Salí de mi trabajo muy tarde y sólo quería llegar a mi casa, sacarme el vestido y meterme en la bañera, quedarme allí todo lo que quisiera.
Puse un disco de Stan Getz.
En mi habitación me senté frente al espejo y empecé a sacarme el maquillaje, disfrutando del roce del algodón en mi cara. Era especialmente plácido sacarme las pestañas. Cuando empecé a trabajar en la perfumería me resultaba ridículo que me hicieran usar pestañas postizas. Pero después advertí una profunda sensualidad en el acto de poner o sacármelas.
En eso estaba cuando llegó Manuel, malhumorado porque había ido sólo un alumno a la clase de buceo y así, decía, las cuentas no cerraban. Ropa mojada que sacaba del bolso azul y cuentas que hacía en el aire. Esparcía antiparras, mallas, todo húmedo por todos lados. Yo seguía en el espejo con las pestañas.

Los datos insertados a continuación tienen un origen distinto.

Lemma ref_loadImportDesc : ref loadImportDesc loadImportDesc.
Proof. unfold loadImportDesc. ref_solve. Qed.
Lemma ref_loadExportDesc : ref loadExportDesc loadExportDesc.
Proof. unfold loadExportDesc. ref_solve. Qed.
Lemma ref_loadGlobalSegment fuel : ref (loadGlobalSegment fuel) (loadGlobalSegment fuel).
Proof. unfold loadGlobalSegment. ref_solve. Qed.
Lemma ref_loadElementSegment fuel : ref (loadElementSegment fuel) (loadElementSegment fuel).
Proof. unfold loadElementSegment. ref_solve. Qed.
Lemma ref_loadLocal : ref loadLocal loadLocal.
Proof. unfold loadLocal. ref_solve. Qed.
#[local] Hint Resolve ref_loadLocal : refine.
Lemma ref_loadCodeSegment fuel : ref (loadCodeSegment fuel) (loadCodeSegment fuel).
Proof. unfold loadCodeSegment. ref_solve. Qed.
Lemma ref_loadDataSegment fuel : ref (loadDataSegment fuel) (loadDataSegment fuel).
Proof. unfold loadDataSegment. ref_solve. Qed.
#[local] Hint Resolve ref_loadImportDesc ref_loadExportDesc ref_loadGlobalSegment
  ref_loadElementSegment ref_loadCodeSegment ref_loadDataSegment : refine.

Lemma ref_loadOneSection fuel id m : ref (loadOneSection fuel id m) (loadOneSection fuel id m).
Proof.
  unfold loadOneSection, loadSection.
  destruct id as [|p|p]; [|do 4 (try destruct p as [p|p|])|]; ref_solve.
Qed.
#[local] Hint Resolve ref_loadOneSection : refine.

(** The end of the bytes where a section id is expected is seen by any manager. *)
Lemma agrees_try_readByte {A} (k : Z + ErrCode -> M F A) k' :
  (forall b, agrees src_ok src_rest (k (inl b)) (k' (inl b))) ->
  (forall s l, (k (inr EndOfFile) s).1 = (k' (inr EndOfFile) l).1) ->
  agrees src_ok src_rest (bind (try readByte) k) (bind (try readByte) k').
Proof.
  intros Hk He s Hs. unfold bind, try. pose proof (src_readByte s Hs) as Hr.
  destruct (src_rest s) as [|b l] eqn:El.
  - pose proof (src_readByte_end s Hs El) as Ee. destruct (readByte s) as [r s'] in *. cbn in Ee.
    subst r. left. apply He.
  - destruct Hr as [[E1 E2]|[E1 _]]; [|done]. destruct (readByte s) as [r s']. cbn in E1, E2. subst r.
    destruct (E2 b eq_refl) as [Hok <-]. by apply Hk.
Qed.

Lemma ref_loadSections fuel m :
  agrees src_ok src_rest (loadSections fuel m) (loadSections fuel m).
Proof.
  revert m. induction fuel as [|fuel IH]; intros m; cbn [loadSections]; [by intros s ?; left|].
  apply agrees_try_readByte; [|done]. intros b.
  apply agrees_bind; [apply ref_loadOneSection|intros m' _; apply IH].
Qed.

Lemma ref_loadModule fuel : agrees src_ok src_rest (loadModule fuel) (loadModule fuel).
Proof.
  unfold loadModule. repeat (apply agrees_bind; [apply src_readBytes; lia|intros ? ?]).
  apply ref_loadSections.
Qed.
End LoaderRefines.

(** ** Termination: more fuel than bytes is enough *)

(** On fewer than [fuel] bytes [m] does not run out of fuel, never gives bytes back, and
    consumes at least [d] of them when it succeeds. *)
Definition bounded {A} (fuel d : nat) (m : M (list Z) A) : Prop :=
  forall l, (length l < fuel)%nat ->
    (m l).1 <> NoFuel /\ (length (m l).2 <= length l)%nat /\
    (forall a, (m l).1 = Ok a -> (length (m l).2 + d <= length l)%nat).

Create HintDb bd.
#[export] Hint Constants Opaque : bd.
#[export] Hint Extern 1 (_ <= _)%nat => lia : bd.

Lemma bounded_bind {A B} d1 fuel d (m : M (list Z) A) (k : A -> M (list Z) B) :
  bounded fuel d1 m -> (forall a, bounded (fuel - d1) (d - d1) (k a)) ->
  bounded fuel d (bind m k).
Proof.
  intros Hm Hk l Hl. unfold bind. destruct (Hm l Hl) as (H1 & H2 & H3).
  destruct (m l) as [[a|e|u|] l1]; cbn in *; try done.
  specialize (H3 a eq_refl). destruct (Hk a l1 ltac:(lia)) as (K1 & K2 & K3).
  split; [done|]. split; [lia|]. intros b Hb. specialize (K3 b Hb). lia.
Qed.

Lemma bounded_try {A} fuel d (m : M (list Z) A) : bounded fuel d m -> bounded fuel 0 (try m).
Proof.
  intros Hm l Hl. unfold try. destruct (Hm l Hl) as (H1 & H2 & H3).
  destruct (m l) as [[a|e|u|] l1]; cbn in *; try done; (split; [done|]; split; [done|]; lia).
Qed.

Lemma bounded_ret {A} fuel d (a : A) : (d <= 0)%nat -> bounded fuel d (ret a).
Proof. intros Hd l Hl. cbn. split; [done|]. split; [done|]. lia. Qed.
Lemma bounded_throw {A} fuel d e : bounded fuel d (throw (A := A) e).
Proof. by intros l Hl. Qed.
Lemma bounded_lift {A} fuel d (r : res A) : r <> NoFuel -> (d <= 0)%nat -> bounded fuel d (lift r).
Proof. intros Hr Hd l Hl. cbn. split; [done|]. split; [done|]. lia. Qed.

Lemma bounded_leb w n R O fuel :
  w + 7 <= O + 7 * Z.of_nat n -> O < w + 7 -> bounded fuel 1 (Stream.leb w n R O).
Proof.
  revert R O fuel. induction n as [|n IH]; intros R O fuel Hn HO l Hl; [lia|].
  destruct l as [|b l]; cbn -[Z.leb Z.ltb]; [done|].
  destruct (Z.leb_spec w O); cbn -[Z.leb Z.ltb]; [split; [done|]; split; [lia|done]|].
  destruct (_ <? _); cbn; [split; [done|]; split; lia|]. cbn in Hl.
  destruct (IH (Z.lor R (wrap w (Z.shiftl (b mod 128) O))) (O + 7) fuel ltac:(lia) ltac:(lia) l
    ltac:(lia)) as (K1 & K2 & K3).
  split; [done|]. split; [lia|]. intros a Ha. specialize (K3 a Ha). lia.
Qed.

Lemma bounded_readByte fuel d : (d <= 1)%nat -> bounded fuel d (readByte (F := list Z)).
Proof. intros Hd [|b l] Hl; cbn in *; (split; [done|]; split; [lia|]; intros; [done||lia]). Qed.

Lemma bounded_leb_u w fuel d :
  w = 32 \/ w = 64 -> (d <= 1)%nat -> bounded fuel d (Stream.leb_u w).
Proof.
  intros Hw Hd. apply (bounded_bind 1); [apply bounded_leb; lia|].
  intros [[? ?] ?]. apply bounded_ret. lia.
Qed.

Lemma bounded_leb_s w fuel d :
  w = 32 \/ w = 64 -> (d <= 1)%nat -> bounded fuel d (Stream.leb_s w).
Proof.
  intros Hw Hd. apply (bounded_bind 1); [apply bounded_leb; lia|].
  intros [[? ?] ?]. destruct (_ && _); apply bounded_ret; lia.
Qed.

Lemma bounded_take_n n fuel d : Z.of_nat d <= Z.max 0 n -> bounded fuel d (Stream.take_n n).
Proof.
  intros Hd l Hl. unfold Stream.take_n, sizeZ. destruct (Z.leb_spec n (Z.of_nat (length l))); cbn.
  - rewrite length_drop. split; [done|]. split; [lia|]. intros a Ha. lia.
  - split; [done|]. split; [lia|done].
Qed.

Lemma bounded_readU32 fuel d : (d <= 1)%nat -> bounded fuel d (readU32 (F := list Z)).
Proof. apply bounded_leb_u. auto. Qed.
Lemma bounded_readS32 fuel d : (d <= 1)%nat -> bounded fuel d (readS32 (F := list Z)).
Proof. apply bounded_leb_s. auto. Qed.
Lemma bounded_readS64 fuel d : (d <= 1)%nat -> bounded fuel d (readS64 (F := list Z)).
Proof. apply bounded_leb_s. auto. Qed.
Lemma bounded_readF32 fuel d : (d <= 1)%nat -> bounded fuel d (readF32 (F := list Z)).
Proof.
  intros Hd. apply (bounded_bind 1); [apply bounded_take_n; lia|]. intros. apply bounded_ret. lia.
Qed.
Lemma bounded_readF64 fuel d : (d <= 1)%nat -> bounded fuel d (readF64 (F := list Z)).
Proof.
  intros Hd. apply (bounded_bind 1); [apply bounded_take_n; lia|]. intros. apply bounded_ret. lia.
Qed.
Lemma bounded_readBytes n fuel d : (d <= 0)%nat -> bounded fuel d (readBytes (F := list Z) n).
Proof. intros. apply bounded_take_n. lia. Qed.
Lemma bounded_readName fuel d : (d <= 1)%nat -> bounded fuel d (readName (F := list Z)).
Proof.
  intros Hd. apply (bounded_bind 1); [apply bounded_leb_u; [auto|lia]|].
  intros. apply bounded_take_n. lia.
Qed.

#[export] Hint Resolve bounded_ret bounded_throw bounded_readByte bounded_readU32
  bounded_readS32 bounded_readS64 bounded_readF32 bounded_readF64 bounded_readBytes
  bounded_readName : bd.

Manuel seguía con las cuentas y yo veía la habitación llenarse de ecuaciones y raíces cuadradas mientras las pestañas. Enseguida pasó, como era previsible, al tema de mi carrera.
El “tema de mi carrera” consistía en una compulsa ancestral que teníamos, como tantas otras. Yo había hecho la licenciatura en ciencia política. Después de haberme graduado, había vivido dos años en Madrid, yendo acá y allá. En Valencia había hecho el instructorado de buceo en el que conocí a Manuel.
Volvimos a la Argentina, alquilamos un pequeño club abandonado que fuimos restaurando e instalamos la escuela. Al principio daba clases de buceo y de natación, como él. Yo consideraba que estábamos bien, pero Manuel quería comprar el club. Entonces dejé las clases porque él decía que era mucho dos profesores.
Empecé a trabajar en la perfumería de un centro comercial, a pesar de la opinión de Manuel que quería que siguiera buscando trabajo de lo mío. Quería que dejara la perfumería y me pusiera con la carrera. Lo decía así. Y yo no lo hacía porque esa posición de él era completamente seudo y sobre todo porque no se me daba la gana. No tenía interés en probar que podía hacerlo; no era sumisión, no me importaba la plusvalía. Disfrutaba las pestañas, los perfumes, las charlas vacías con las señoras clientes. Punto.
Como otras veces, discutimos. Yo no tenía ganas de eso en mitad de las pestañas.
Lo dejé hablando solo, sin pantalones. Estaba bien así, él nunca los llevaría.
Llamé a Calio para hablar de nada y me dijo que se iba al campo a trabajar en la tesis. Le dije que iba con él. Armé la valija y le avisé a Manuel que al día siguiente me iba.
El sábado me levanté a las siete, dejé una nota y salí. En el trayecto llamé a Narcisa y le conté.
A pesar de la resistencia opuesta por Calio, fuimos los cuatro.
Llegamos y nos recibió una casera muy simpática. Me recordaba a alguien, pero no sabía a quién.
Almorzamos coq au vin que preparé y estaba riquísimo, todo con un pinot noir que había llevado Narcisa.
A la tarde dimos un paseo en una volanta. Fue un poco accidentado, porque a Calio se le desbocó el caballo, pero nos tiramos del carro y nos moríamos de risa. Calio se durmió y Narcisa y yo nos reconciliamos por fin. A la vuelta vimos un nogal, pero Anka decía que era un cerezo.
A la noche Calio se dedicó a la tesis porque había perdido todo el día y Narcisa le hizo compañía. Anka se durmió enseguida. Yo no tenía sueño.
Pensaba en lo que había dicho Manuel la noche anterior. En la habitación había un espejo corroído por el tiempo y la humedad. Había llevado algunos vestidos y las pestañas, y en ese momento entendí por qué.
Me senté frente al espejo. Delante de mí dispuse los maquillajes y las pestañas.
Primero base, fina, casi imperceptible. Después, sombra ámbar, como Esther. Rimmel en las cejas. Había unos pliegues que no había notado.
Manuel decía que tenía que ponerme con mi carrera porque todo tenía un tiempo. Lentísimo, en una suspensión del tiempo, yo me ponía las pestañas. Una a una. Entonces me vi. No estaba vieja, pero los pliegues seguían ahí. Todo tenía un tiempo y yo no tenía registro del tiempo, había dicho Manuel.
Ahora veía las arrugas de mis párpados y pensaba que Manuel tenía razón: yo no tenía registro del tiempo. Mi cuerpo sí lo tenía, era obvio.
No era fácil saberlo. Me saqué las pestañas. Con crema de almendras retiré el maquillaje. Esa que estaba ahí ahora no era yo. Yo era la otra, la de las pestañas.